How would you model this in Haskell? I've considered doing the below, but what about Object vs Creature? they might have different fields? Normalize them all on Unit?
data Unit = Unit { x :: Int, y :: Int, type :: String, ... many shared properties... }
I've also considered having a location type
data Location = Location { x :: Int, y :: Int, unit :: Unit }
-- or this
data Location = Location { x :: Int, y :: Int }
data Unit = Unit { unitFields... , location :: Location }
Do you have any ideas? In an OO language, I probably would have had Location or Unit inherit from the other, and made the specific types of Unit inherit from each other.
Another consideration is this will be sending lots of these objects over the wire, so I'll need to serialize them to JSON for use on the client, and don't want to write tons of parsing boilerplate.
Location is just a simple two-dimensional Point type.
I would advise against tying Units to the location they're in; just use a Map Location Unit to handle the map between positions on the grid and what (if anything) is present there.
As far as the specific types of Unit go, I would, at the very least, recommend factoring common fields out into a data type:
data UnitInfo = UnitInfo { ... }
data BlockType = Grass | Wood | ...
data Unit
= NPC UnitInfo AgentID
| Player UnitInfo PlayerID
| Block UnitInfo BlockType
or similar.
Generally, factor common things out into their own data-type, and keep data as simple and "isolated" as possible (i.e. move things like "what location is this unit at?" into separate structures associating the two, so that individual data-types are as "timeless", reusable and abstract as possible).
Having a String for the "type" of a Unit is a strong antipattern in Haskell; it generally indicates you're trying to implement dynamic typing or OOP structures with data types, which is a bad fit.
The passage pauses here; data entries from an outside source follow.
(** * Word statistics and co-occurrence graphs of [visualization_modules/text_viz.py]

    A shallow embedding of the helper functions, the tokenizer, the
    aggregator [generate_data], the three value rescalers and the three
    graph builders of [text_viz.py], followed by the properties the
    specification states about them.  [get_all_words] and the chart table
    of [gen_chart_data] are embedded as well, with further properties of
    all these functions at the end.  The functions that build plotly
    figures are not part of the embedding.

    Conventions of the embedding.
    - A Python [str] is the list of its Unicode code points ([pystr]).
    - A Python [dict] is an insertion-ordered association list with unique
      keys ([dict V]); [KeyError], [ValueError] and [ZeroDivisionError] are
      the [None] of an [option] result.
    - Python [int] is [Z].  A Python [float] is a binary64 number: the
      operations on floats are the exact operations on rationals followed
      by rounding to nearest, ties to even, with overflow to an infinity;
      the numbers handed to the rescalers are [int]s or [float]s ([pynum]),
      and [OverflowError] is a [None] like the other exceptions.
    - A [networkx.Graph] is its two dictionaries [_node] and [_adj].
    - A pandas table is the list of its rows. *)

From Stdlib Require Import String Ascii.
From Stdlib Require Import List ZArith NArith QArith Qround Qpower Bool Lia Lqa.
From Stdlib Require Import Permutation.
Import ListNotations.

Local Open Scope Z_scope.

(* ================================================================== *)
(** ** Errors: a small option monad *)
(* ================================================================== *)

Definition bind {A B : Type} (c : option A) (k : A -> option B) : option B :=
  match c with
  | Some a => k a
  | None => None
  end.

Notation "x <- c ;; k" := (bind c (fun x => k))
  (at level 61, c at next level, right associativity).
Your JSON requirement complicates things, but this FAQ entry shows a good example of how to idiomatically achieve this kind of genericity in Haskell with no String typing or fancy type-class hacks, using functions and data-types as the primary units of abstraction. Of course, the former causes you problems here; it's hard to serialise functions as JSON. However, you could maintain a map from an ADT representing a "type" of creature or block, etc., and its actual implementation:
-- records containing functions to describe arbitrary behaviour; see FAQ entry
data BlockOps = BlockOps { ... }
data CreatureOps = CreatureOps { ... }
data Block = Block { ... }
data Creature = Creature { ... }
data Unit = BlockUnit Block | CreatureUnit Creature
newtype GameField = GameField (Map Point Unit)
-- these types are sent over the network, and mapped *back* to the "rich" but
-- non-transferable structures describing their behaviour; of course, this means
-- that BlockOps and CreatureOps must contain a BlockType/CreatureType to map
-- them back to this representation
data BlockType = Grass | Wood | ...
data CreatureType = ...
blockTypes :: Map BlockType BlockOps
creatureTypes :: Map CreatureType CreatureOps
This lets you have all the extensibility and don't-repeat-yourself nature of typical OOP structures, while keeping the functional simplicity and allowing simple network transfer of game states.
Generally, you should avoid thinking in terms of inheritance and other OOP concepts; instead, try to think of dynamic behaviour in terms of functions and composition of simpler structures. A function is the most powerful tool in functional programming, hence the name, and can represent any complex pattern of behaviour. It's also best not to let requirements like network play influence your basic design; like the example above, it's almost always possible to layer these things on top of a design built for expressiveness and simplicity, rather than constraints like communication format.